Among the first acts of President Ruto after he took office was to implement steep spending cuts, which saw many departments and agencies left with just funds for salaries, rent and utilities. All programme and development budgets were drastically cut. For nearly eight months, the government was only paying salaries and utilities. This looks to be continuing as the battle over the Finance Act remains before the courts.
In the meantime, as per the IMF conditions, Kenya Power and national carrier Kenya Airways have to undergo a restructuring. They are among a dozen state corporations undertaking restructuring because of what IMF says is bloated payrolls.
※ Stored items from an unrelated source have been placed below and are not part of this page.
(* ===== verification/FileInv.v ===== *)
(** Open files: the functions of kernel/fs/file.c and the system calls on file
    descriptors keep the file table, and what they return. *)

From stdpp Require Import base functions numbers list gmap strings.
From S2P Require Import Prelude Sched Mutex PageAlloc Slab KMem Vfs VnodeInv Ramfs RamfsInv Namev VfsSyscall.

Open Scope Z_scope.

Section Files.
Context {M : Type} `{KMemLaws M}.
Implicit Types (s : vfs M) (x : file) (L : Z → Z) (R F : list Z) (P : list piece).

(** * The file table *)

(** The vnodes the open files hold, and the memory of the files. *)
Definition vnode_of_file (e : Z * file) : list Z := if decide (f_vnode e.2 = NULL) then [] else [f_vnode e.2].
Definition file_vnodes (files : gmap Z file) : list Z := map_to_list files ≫= vnode_of_file.
Definition file_pieces (fa : Z) (files : gmap Z file) : list piece := (λ e, PObj fa e.1) <$> map_to_list files.

Record file_ok (refs : list Z) (f : Z) x : Prop := {
  fk_pos : 0 < f;
  fk_refs : f_refcount x = cnt f refs;
  fk_held : 0 < f_refcount x;
  fk_mode : 0 ≤ f_mode x < 8;
  fk_at : 0 ≤ f_pos x < 2 ^ 31;
  fk_vnode : f_vnode x = NULL → f_refcount x = 1
}.

(** [F] are the references held on files besides the descriptors, [R] those on
    vnodes besides the files. *)
Record finv L R F P s : Prop := {
  fi_vn : vninv L (file_vnodes (v_files s) ++ R) (file_pieces (v_file_allocator s) (v_files s) ++ P) s;
  fi_len : length (v_p_files s) = Z.to_nat NFILES;
  fi_file f x : v_files s !! f = Some x → file_ok (v_p_files s ++ F) f x;
  fi_refs f : f ∈ v_p_files s ++ F → f ≠ NULL → is_Some (v_files s !! f);
  fi_desc f x : f ∈ v_p_files s → v_files s !! f = Some x → f_vnode x ≠ NULL
}.

Lemma file_vnodes_insert files f x : files !! f = None →
  file_vnodes (<[f := x]> files) ≡ₚ vnode_of_file (f, x) ++ file_vnodes files.
Proof. intros Hf. unfold file_vnodes. by rewrite map_to_list_insert. Qed.

Lemma file_pieces_insert fa files f x : files !! f = None →
  file_pieces fa (<[f := x]> files) ≡ₚ PObj fa f :: file_pieces fa files.
Proof. intros Hf. unfold file_pieces. by rewrite map_to_list_insert. Qed.

Lemma file_vnodes_delete files f x : files !! f = Some x →
  file_vnodes files ≡ₚ vnode_of_file (f, x) ++ file_vnodes (delete f files).
Proof.
  intros Hf. rewrite <- (insert_delete_id files f x Hf) at 1. rewrite file_vnodes_insert; [done|]. apply lookup_delete_eq.
Qed.

Lemma file_pieces_delete fa files f x : files !! f = Some x →
  file_pieces fa files ≡ₚ PObj fa f :: file_pieces fa (delete f files).
Proof.
  intros Hf. rewrite <- (insert_delete_id files f x Hf) at 1. rewrite file_pieces_insert; [done|]. apply lookup_delete_eq.
Qed.

(** A file is changed, but not its vnode. *)
Lemma file_vnodes_same files f x x' : files !! f = Some x → f_vnode x' = f_vnode x →
  file_vnodes (<[f := x']> files) ≡ₚ file_vnodes files.
Proof.
  intros Hf Hv. rewrite <- insert_delete_eq, file_vnodes_insert by apply lookup_delete_eq.
  rewrite (file_vnodes_delete files f x Hf). unfold vnode_of_file. simpl. by rewrite Hv.
Qed.

Lemma file_pieces_same fa files f x x' : files !! f = Some x → file_pieces fa (<[f := x']> files) ≡ₚ file_pieces fa files.
Proof.
  intros Hf. rewrite <- insert_delete_eq, file_pieces_insert by apply lookup_delete_eq.
  by rewrite (file_pieces_delete fa files f x Hf).
Qed.

Definition with_file s f x : vfs M := upd_files <[f := x]> s.

Lemma finv_file L R F F' P s f x x' :
  finv L R F P s → v_files s !! f = Some x → f_vnode x' = f_vnode x → file_ok (v_p_files s ++ F') f x' →
  (∀ g, g ≠ f → cnt g (v_p_files s ++ F') = cnt g (v_p_files s ++ F)) →
  finv L R F' P (with_file s f x').
Proof.
  intros [V1 V2 V3 V4 V5] Hf Hv Hok Hother. split; simpl.
  - apply (vninv_other L _ _ s). eapply vninv_perm; [..|exact V1];
      [by rewrite file_vnodes_same|by rewrite file_pieces_same].
  - done.
  - intros g y [[<- <-]|[Hne Hy]]%lookup_insert_Some; [done|]. destruct (V3 g y Hy). split; try done. by rewrite Hother.
  - intros g Hg Hn. destruct (decide (f = g)) as [<-|Hne]; [rewrite lookup_insert_eq; by eexists|].
    rewrite lookup_insert_ne by done. apply V4; [|done]. apply cnt_pos. rewrite <- Hother by done. by apply cnt_pos.
  - intros g y Hg [[<- <-]|[Hne Hy]]%lookup_insert_Some; [rewrite Hv|]; by eapply V5.
Qed.

(** ** fref, fget and fput *)

Lemma file_facts x refs f : file_ok refs f x → (f =? NULL) = false ∧ (0 <=? f_mode x) && (f_mode x <? 8) = true ∧
  (-1 <=? f_pos x) = true ∧ (0 <=? f_refcount x) = true ∧ (0 <? f_refcount x) = true.
Proof. intros [K1 K2 K3 K4 K5 K6]. unfold NULL. split_and!; lia. Qed.

Lemma finv_ref L R F P s f x :
  finv L R F P s → v_files s !! f = Some x → f_vnode x ≠ NULL →
  finv L R (f :: F) P (with_file s f (set_frefcount (f_refcount x + 1) x)).
Proof.
  intros HI Hf Hv. destruct (fi_file _ _ _ _ _ HI f x Hf) as [K1 K2 K3 K4 K5 K6].
  eapply finv_file; [done..| |].
  - split; simpl; try done; [|lia]. rewrite K2, !cnt_app, cnt_cons, decide_True by done. lia.
  - intros g Hg. rewrite !cnt_app, cnt_cons, decide_False by done. lia.
Qed.

Lemma fref_run L R F P s f x :
  finv L R F P s → v_files s !! f = Some x → f_vnode x ≠ NULL → f_refcount x < INT_MAX →
  fref f s = RRet tt (with_file s f (set_frefcount (f_refcount x + 1) x)).
Proof.
  intros HI Hf Hv Hmax. destruct (file_facts _ _ _ (fi_file _ _ _ _ _ HI f x Hf)) as (_ & Hb1 & Hb2 & Hb3 & _).
  assert (Hb4 : (f_refcount x =? 0) || negb (f_vnode x =? NULL) = true) by lia.
  apply Z.ltb_lt in Hmax. unfold fref, int_inc. vrun. done.
Qed.

(** A descriptor is NULL or an open file with a vnode. *)
Lemma fd_file L R F P s (fd : nat) f :
  finv L R F P s → v_p_files s !! fd = Some f → f ≠ NULL → ∃ x, v_files s !! f = Some x ∧ f_vnode x ≠ NULL.
Proof.
  intros HI Hfd%list_elem_of_lookup_2 Hn. destruct (fi_refs _ _ _ _ _ HI f) as [x Hx]; [set_solver|done|].
  exists x. split; [done|]. by eapply (fi_desc _ _ _ _ _ HI).
Qed.

Lemma fget_run L R F P s fd f x :
  finv L R F P s → 0 ≤ fd < NFILES → v_p_files s !! Z.to_nat fd = Some f → v_files s !! f = Some x → f_vnode x ≠ NULL → f_refcount x < INT_MAX →
  fget fd s = RRet f (with_file s f (set_frefcount (f_refcount x + 1) x)).
Proof.
  intros HI Hr Hfd Hf Hv Hmax. destruct (file_facts _ _ _ (fi_file _ _ _ _ _ HI f x Hf)) as (Hb0 & _).
  unfold fget. erewrite kbind_of_ret by reflexivity. destruct (Z.eqb_spec fd (-1)); [lia|].
  destruct (Z.ltb_spec fd 0); [lia|]. destruct (Z.leb_spec NFILES fd); [lia|]. simpl.
  rewrite Hfd. erewrite kbind_of_ret by reflexivity. rewrite Hb0. by erewrite kbind_of_ret by (by eapply fref_run).
Qed.

(** Descriptors with no file. *)
Lemma fget_none s fd :
  fd ≠ -1 → fd < 0 ∨ NFILES ≤ fd ∨ v_p_files s !! Z.to_nat fd = Some NULL → fget fd s = RRet NULL s.
Proof.
  intros Hm Hfd. unfold fget. erewrite kbind_of_ret by reflexivity. destruct (Z.eqb_spec fd (-1)); [lia|].
  destruct (Z.ltb_spec fd 0); [done|]. destruct (Z.leb_spec NFILES fd); [done|]. simpl.
  destruct Hfd as [?|[?| ->]]; [lia..|]. done.
Qed.

Lemma fput_keep L R F P s f x :
  finv L R (f :: F) P s → v_files s !! f = Some x → 1 < f_refcount x →
  fput f s = RRet tt (with_file s f (set_frefcount (f_refcount x - 1) x)) ∧
  finv L R F P (with_file s f (set_frefcount (f_refcount x - 1) x)).
Proof.
  intros HI Hf Hrc. pose proof (fi_file _ _ _ _ _ HI f x Hf) as Hok.
  destruct (file_facts _ _ _ Hok) as (Hb0 & Hb1 & Hb2 & _ & Hb3). destruct Hok as [K1 K2 K3 K4 K5 K6].
  assert (Hb4 : (f_refcount x =? 1) || negb (f_vnode x =? NULL) = true).
  { destruct (Z.eqb_spec (f_vnode x) NULL); [|by rewrite orb_true_r]. rewrite K6 in Hrc by done. lia. }
  assert (Hb5 : (f_refcount x - 1 =? 0) = false) by lia. split.
  - unfold fput. by vrun.
  - rewrite cnt_app, cnt_cons, decide_True in K2 by done. eapply finv_file; [done..| |].
    + split; simpl; try done; [rewrite cnt_app; lia|lia|]. intros E. rewrite K6 in Hrc by done. lia.
    + intros g Hg. rewrite !cnt_app, cnt_cons, decide_False by done. lia.
Qed.

(** The last reference to a file: its vnode is put and the file freed.  The
    inode of the vnode may go away. *)
Definition fclosed L R F P s f x s' : Prop :=
  finv L R F P s' ∧ v_files s' = delete f (v_files s) ∧ v_p_files s' = v_p_files s ∧ v_p_cwd s' = v_p_cwd s ∧
  v_root s' = v_root s ∧ (∀ w, w ∈ R → vno_at s' w = vno_at s w) ∧
  (f_vnode x = NULL → ∀ k, content s' k = content s k) ∧
  ∀ k, vno_at s (f_vnode x) = Some k → ∀ a, a ≠ k ∨ stays L (file_vnodes (delete f (v_files s)) ++ R) s k →
    content s' a = content s a.

Lemma finv_delete L R F P s f x m s2 :
  finv L R (f :: F) P s → v_files s !! f = Some x → f_refcount x = 1 →
  v_p_files s2 = v_p_files s → v_file_allocator s2 = v_file_allocator s → delete f (v_files s2) = delete f (v_files s) →
  vninv L (file_vnodes (delete f (v_files s)) ++ R) (file_pieces (v_file_allocator s) (delete f (v_files s)) ++ P) (with_mem m s2) →
  finv L R F P (upd_files (delete f) (with_mem m s2)).
Proof.
  intros HI Hf Hrc Ep Ea Ef HV. destruct (fi_file _ _ _ _ _ HI f x Hf) as [K1 K2 K3 K4 K5 K6].
  rewrite cnt_app, cnt_cons, decide_True in K2 by done. pose proof (cnt_nonneg f (v_p_files s)). pose proof (cnt_nonneg f F).
  assert (Hno : f ∉ v_p_files s ++ F). { rewrite <- cnt_pos, cnt_app. lia. }
  destruct HI as [V1 V2 V3 V4 V5]. split; simpl.
  - rewrite Ef, Ea. by apply (vninv_other L _ _ (with_mem m s2)).
  - by rewrite Ep.
  - rewrite Ef, Ep. intros g y [Hne Hy]%lookup_delete_Some. destruct (V3 g y Hy) as [G1 G2 G3 G4 G5 G6].
    split; try done. rewrite G2, !cnt_app, cnt_cons, decide_False by done. lia.
  - rewrite Ef, Ep. intros g Hg Hn. rewrite lookup_delete_ne by (by intros ->). apply V4; [set_solver|done].
  - rewrite Ef, Ep. intros g y Hg [_ Hy]%lookup_delete_Some. by eapply V5.
Qed.

Lemma vput_file_run L R F P s f x :
  finv L R (f :: F) P s → v_files s !! f = Some x → f_refcount x = 1 →
  let s1 := with_file s f (set_frefcount 0 x) in
  let Rf := file_vnodes (delete f (v_files s)) ++ R in
  ∃ s2, (if f_vnode x =? NULL then kret tt else vput (f_vnode x)) s1 = RRet tt s2 ∧
    vninv L Rf (file_pieces (v_file_allocator s) (v_files s) ++ P) s2 ∧ vframe Rf s1 s2 ∧
    (f_vnode x = NULL → ∀ k, content s2 k = content s k) ∧
    ∀ k, vno_at s (f_vnode x) = Some k → ∀ a, a ≠ k ∨ stays L Rf s k → content s2 a = content s a.
Proof.
  intros HI Hf Hrc s1 Rf.
  assert (HV : vninv L (vnode_of_file (f, x) ++ Rf) (file_pieces (v_file_allocator s) (v_files s) ++ P) s1).
  { apply (vninv_other L _ _ s). eapply vninv_perm; [|done|apply (fi_vn _ _ _ _ _ HI)].
    rewrite (file_vnodes_delete _ _ _ Hf). unfold Rf. solve_Permutation. }
  unfold vnode_of_file in HV. simpl in HV. destruct (Z.eqb_spec (f_vnode x) NULL) as [E|E].
  - rewrite decide_True in HV by done. exists s1. split_and!; done.
  - rewrite decide_False in HV by done. simpl in HV.
    destruct (vi_refs _ _ _ _ HV (f_vnode x)) as [y Hy]; [set_solver|].
    assert (Hk : vno_at s1 (f_vnode x) = Some (vn_vno y)). { apply vno_at_Some. eauto. }
    destruct (vput_run _ _ _ _ _ _ HV Hk) as (s2 & Hr & HV2 & Hf2 & Hc2). exists s2. split_and!; try done.
    intros k Hk' a Ha. change (vno_at s (f_vnode x)) with (vno_at s1 (f_vnode x)) in Hk'.
    rewrite Hk in Hk'. injection Hk' as <-. by rewrite Hc2.
Qed.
That can only mean one thing: retrenchments which would further hurt the affected staff.
In response to the Finance Act, the opposition coalition Azimio la Umoja has held countrywide demonstrations, some of which have turned violent and disrupted the economy. But amidst these protests and anger by Kenyans burdened by higher taxes and galloping food prices, IMF has told President Ruto to stick to its taxation measures and not be moved by the street protests while classifying the political risks as ‘medium’. These are contained in IMF’s Risk Assessment Matrix detailed in the Country Report for July 2023.
“Unrest could reemerge in connection with protests against the higher cost of living, need to raise more taxes and electoral process supported by the political opposition,” IMF acknowledges in the assessment but urges the Kenya Kwanza administration to ignore and “Remain committed to reforms under the programme.”
For President Ruto, the difficult task is to balance fulfilling his campaign promises of an affordable life for ‘hustlers’ while also pleasing the IMF and World Bank. Thus far, the latter seems to be carrying the day as the conditions they set for the government were at the core of the 2023/24 budget and Finance Act.
For the President, the bigger question is whether he was aware of the IMF conditionalities during the campaigns even as he made the promises to hustlers or they ambushed him after he assumed office.